- **Assigned task**:
Repeat nothing but the lines below running from the one containing "(* ===== verification/BrokerProtocol.v" to the one containing "Definition has_line_break (s". Keep both end lines.

◇ ◇ ◇

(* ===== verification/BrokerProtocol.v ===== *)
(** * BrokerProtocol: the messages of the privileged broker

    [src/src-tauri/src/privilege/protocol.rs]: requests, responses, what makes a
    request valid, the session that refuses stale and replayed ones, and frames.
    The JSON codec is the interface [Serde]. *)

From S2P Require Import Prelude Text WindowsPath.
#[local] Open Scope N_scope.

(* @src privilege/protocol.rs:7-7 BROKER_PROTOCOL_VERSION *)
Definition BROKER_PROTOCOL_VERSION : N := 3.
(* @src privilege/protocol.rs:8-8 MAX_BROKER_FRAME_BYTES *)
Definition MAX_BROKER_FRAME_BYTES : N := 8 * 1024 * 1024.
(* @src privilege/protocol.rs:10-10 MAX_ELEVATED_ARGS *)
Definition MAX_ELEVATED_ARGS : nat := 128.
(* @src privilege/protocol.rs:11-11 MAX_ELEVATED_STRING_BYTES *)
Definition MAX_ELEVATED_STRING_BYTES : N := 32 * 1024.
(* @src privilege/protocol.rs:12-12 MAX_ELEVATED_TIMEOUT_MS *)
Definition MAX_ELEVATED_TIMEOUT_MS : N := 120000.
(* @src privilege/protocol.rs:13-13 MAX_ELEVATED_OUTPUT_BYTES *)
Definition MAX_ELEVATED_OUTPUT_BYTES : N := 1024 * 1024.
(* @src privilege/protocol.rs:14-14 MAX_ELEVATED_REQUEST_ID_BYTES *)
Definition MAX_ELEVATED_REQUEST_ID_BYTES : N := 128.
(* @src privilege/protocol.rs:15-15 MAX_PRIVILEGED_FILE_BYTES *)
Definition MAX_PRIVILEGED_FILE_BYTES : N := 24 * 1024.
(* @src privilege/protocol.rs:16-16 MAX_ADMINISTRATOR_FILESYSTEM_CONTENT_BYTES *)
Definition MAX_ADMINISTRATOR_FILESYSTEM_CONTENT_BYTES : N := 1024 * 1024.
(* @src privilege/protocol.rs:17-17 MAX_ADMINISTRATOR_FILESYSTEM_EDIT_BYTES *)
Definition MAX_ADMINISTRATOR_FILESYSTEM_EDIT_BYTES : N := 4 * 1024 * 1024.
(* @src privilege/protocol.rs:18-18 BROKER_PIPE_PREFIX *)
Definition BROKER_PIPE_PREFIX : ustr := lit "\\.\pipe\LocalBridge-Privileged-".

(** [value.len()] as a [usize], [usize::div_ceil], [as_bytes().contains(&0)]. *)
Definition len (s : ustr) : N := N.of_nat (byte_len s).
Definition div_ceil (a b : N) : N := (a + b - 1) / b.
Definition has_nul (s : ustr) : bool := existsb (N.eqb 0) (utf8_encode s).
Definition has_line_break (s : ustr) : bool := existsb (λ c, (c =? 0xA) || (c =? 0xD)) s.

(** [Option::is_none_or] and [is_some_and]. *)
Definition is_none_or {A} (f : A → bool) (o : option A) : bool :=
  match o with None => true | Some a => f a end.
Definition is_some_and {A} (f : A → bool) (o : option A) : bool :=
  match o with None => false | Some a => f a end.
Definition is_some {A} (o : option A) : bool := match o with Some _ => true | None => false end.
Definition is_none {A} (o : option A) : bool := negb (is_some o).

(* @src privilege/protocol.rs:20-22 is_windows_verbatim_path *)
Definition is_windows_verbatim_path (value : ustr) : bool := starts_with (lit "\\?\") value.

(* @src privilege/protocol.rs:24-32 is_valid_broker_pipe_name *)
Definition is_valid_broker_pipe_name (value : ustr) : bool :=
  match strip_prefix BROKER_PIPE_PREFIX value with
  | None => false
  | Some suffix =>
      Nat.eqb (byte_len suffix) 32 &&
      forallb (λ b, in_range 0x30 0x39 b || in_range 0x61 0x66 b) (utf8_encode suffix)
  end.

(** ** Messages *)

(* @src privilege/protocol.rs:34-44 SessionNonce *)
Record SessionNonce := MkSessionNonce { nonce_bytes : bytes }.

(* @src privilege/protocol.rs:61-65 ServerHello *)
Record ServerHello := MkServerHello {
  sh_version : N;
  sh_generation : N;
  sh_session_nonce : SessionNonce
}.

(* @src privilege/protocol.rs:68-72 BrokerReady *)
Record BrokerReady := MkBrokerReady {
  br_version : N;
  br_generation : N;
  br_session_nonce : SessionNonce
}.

◇ ◇ ◇

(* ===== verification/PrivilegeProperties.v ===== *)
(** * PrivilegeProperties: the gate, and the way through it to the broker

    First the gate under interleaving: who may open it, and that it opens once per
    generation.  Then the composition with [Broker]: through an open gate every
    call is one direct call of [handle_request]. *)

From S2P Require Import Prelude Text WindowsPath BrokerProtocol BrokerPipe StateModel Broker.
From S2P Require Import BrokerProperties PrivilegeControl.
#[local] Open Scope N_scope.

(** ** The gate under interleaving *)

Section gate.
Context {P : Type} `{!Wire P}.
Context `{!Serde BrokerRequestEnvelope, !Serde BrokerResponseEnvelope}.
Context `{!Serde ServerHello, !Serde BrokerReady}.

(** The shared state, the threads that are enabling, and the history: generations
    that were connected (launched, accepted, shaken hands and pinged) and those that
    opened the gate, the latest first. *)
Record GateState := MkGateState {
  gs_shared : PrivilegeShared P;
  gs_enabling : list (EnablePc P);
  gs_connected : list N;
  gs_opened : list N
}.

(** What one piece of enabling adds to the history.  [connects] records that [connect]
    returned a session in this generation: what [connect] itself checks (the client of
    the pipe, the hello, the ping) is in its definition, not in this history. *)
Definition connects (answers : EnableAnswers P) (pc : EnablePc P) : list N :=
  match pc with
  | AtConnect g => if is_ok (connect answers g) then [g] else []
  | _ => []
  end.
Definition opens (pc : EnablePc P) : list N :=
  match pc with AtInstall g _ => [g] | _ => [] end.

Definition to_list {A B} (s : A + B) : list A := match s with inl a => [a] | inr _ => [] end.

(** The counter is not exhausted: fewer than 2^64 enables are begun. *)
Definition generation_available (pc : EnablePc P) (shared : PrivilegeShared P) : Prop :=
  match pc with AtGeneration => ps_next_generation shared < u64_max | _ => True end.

◇ ◇ ◇

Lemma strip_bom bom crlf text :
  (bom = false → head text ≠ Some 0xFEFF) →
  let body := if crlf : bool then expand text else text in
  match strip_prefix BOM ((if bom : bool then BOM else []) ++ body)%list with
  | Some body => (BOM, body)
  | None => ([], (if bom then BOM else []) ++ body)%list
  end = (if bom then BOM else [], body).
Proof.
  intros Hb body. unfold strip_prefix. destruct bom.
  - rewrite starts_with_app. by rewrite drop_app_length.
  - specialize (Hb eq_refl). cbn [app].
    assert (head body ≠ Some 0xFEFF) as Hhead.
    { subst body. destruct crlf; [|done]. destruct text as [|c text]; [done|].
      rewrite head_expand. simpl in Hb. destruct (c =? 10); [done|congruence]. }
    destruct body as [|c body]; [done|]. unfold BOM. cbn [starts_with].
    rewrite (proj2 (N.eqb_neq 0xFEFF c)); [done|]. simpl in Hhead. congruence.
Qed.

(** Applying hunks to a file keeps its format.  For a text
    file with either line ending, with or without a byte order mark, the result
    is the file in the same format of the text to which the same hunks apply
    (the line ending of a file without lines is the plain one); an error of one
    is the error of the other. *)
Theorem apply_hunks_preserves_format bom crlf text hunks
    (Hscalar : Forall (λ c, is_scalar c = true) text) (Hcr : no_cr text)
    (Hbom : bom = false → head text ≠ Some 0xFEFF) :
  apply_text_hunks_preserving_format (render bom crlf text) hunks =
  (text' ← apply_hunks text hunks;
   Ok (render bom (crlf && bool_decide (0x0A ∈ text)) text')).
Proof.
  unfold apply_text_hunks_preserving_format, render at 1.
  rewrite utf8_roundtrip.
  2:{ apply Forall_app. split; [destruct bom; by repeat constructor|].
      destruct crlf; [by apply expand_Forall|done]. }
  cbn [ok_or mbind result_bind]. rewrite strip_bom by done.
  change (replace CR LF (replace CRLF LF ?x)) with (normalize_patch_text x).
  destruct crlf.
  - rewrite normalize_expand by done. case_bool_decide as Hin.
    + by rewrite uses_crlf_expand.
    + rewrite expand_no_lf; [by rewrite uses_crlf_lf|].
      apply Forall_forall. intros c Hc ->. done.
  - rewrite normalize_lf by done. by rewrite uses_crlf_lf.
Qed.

◇ ◇ ◇

- **Answer to this problem**:
(* ===== verification/BrokerProtocol.v ===== *)
(** * BrokerProtocol: the messages of the privileged broker

    [src/src-tauri/src/privilege/protocol.rs]: requests, responses, what makes a
    request valid, the session that refuses stale and replayed ones, and frames.
    The JSON codec is the interface [Serde]. *)

From S2P Require Import Prelude Text WindowsPath.
#[local] Open Scope N_scope.

(* @src privilege/protocol.rs:7-7 BROKER_PROTOCOL_VERSION *)
Definition BROKER_PROTOCOL_VERSION : N := 3.
(* @src privilege/protocol.rs:8-8 MAX_BROKER_FRAME_BYTES *)
Definition MAX_BROKER_FRAME_BYTES : N := 8 * 1024 * 1024.
(* @src privilege/protocol.rs:10-10 MAX_ELEVATED_ARGS *)
Definition MAX_ELEVATED_ARGS : nat := 128.
(* @src privilege/protocol.rs:11-11 MAX_ELEVATED_STRING_BYTES *)
Definition MAX_ELEVATED_STRING_BYTES : N := 32 * 1024.
(* @src privilege/protocol.rs:12-12 MAX_ELEVATED_TIMEOUT_MS *)
Definition MAX_ELEVATED_TIMEOUT_MS : N := 120000.
(* @src privilege/protocol.rs:13-13 MAX_ELEVATED_OUTPUT_BYTES *)
Definition MAX_ELEVATED_OUTPUT_BYTES : N := 1024 * 1024.
(* @src privilege/protocol.rs:14-14 MAX_ELEVATED_REQUEST_ID_BYTES *)
Definition MAX_ELEVATED_REQUEST_ID_BYTES : N := 128.
(* @src privilege/protocol.rs:15-15 MAX_PRIVILEGED_FILE_BYTES *)
Definition MAX_PRIVILEGED_FILE_BYTES : N := 24 * 1024.
(* @src privilege/protocol.rs:16-16 MAX_ADMINISTRATOR_FILESYSTEM_CONTENT_BYTES *)
Definition MAX_ADMINISTRATOR_FILESYSTEM_CONTENT_BYTES : N := 1024 * 1024.
(* @src privilege/protocol.rs:17-17 MAX_ADMINISTRATOR_FILESYSTEM_EDIT_BYTES *)
Definition MAX_ADMINISTRATOR_FILESYSTEM_EDIT_BYTES : N := 4 * 1024 * 1024.
(* @src privilege/protocol.rs:18-18 BROKER_PIPE_PREFIX *)
Definition BROKER_PIPE_PREFIX : ustr := lit "\\.\pipe\LocalBridge-Privileged-".

(** [value.len()] as a [usize], [usize::div_ceil], [as_bytes().contains(&0)]. *)
Definition len (s : ustr) : N := N.of_nat (byte_len s).
Definition div_ceil (a b : N) : N := (a + b - 1) / b.
Definition has_nul (s : ustr) : bool := existsb (N.eqb 0) (utf8_encode s).
Definition has_line_break (s : ustr) : bool := existsb (λ c, (c =? 0xA) || (c =? 0xD)) s.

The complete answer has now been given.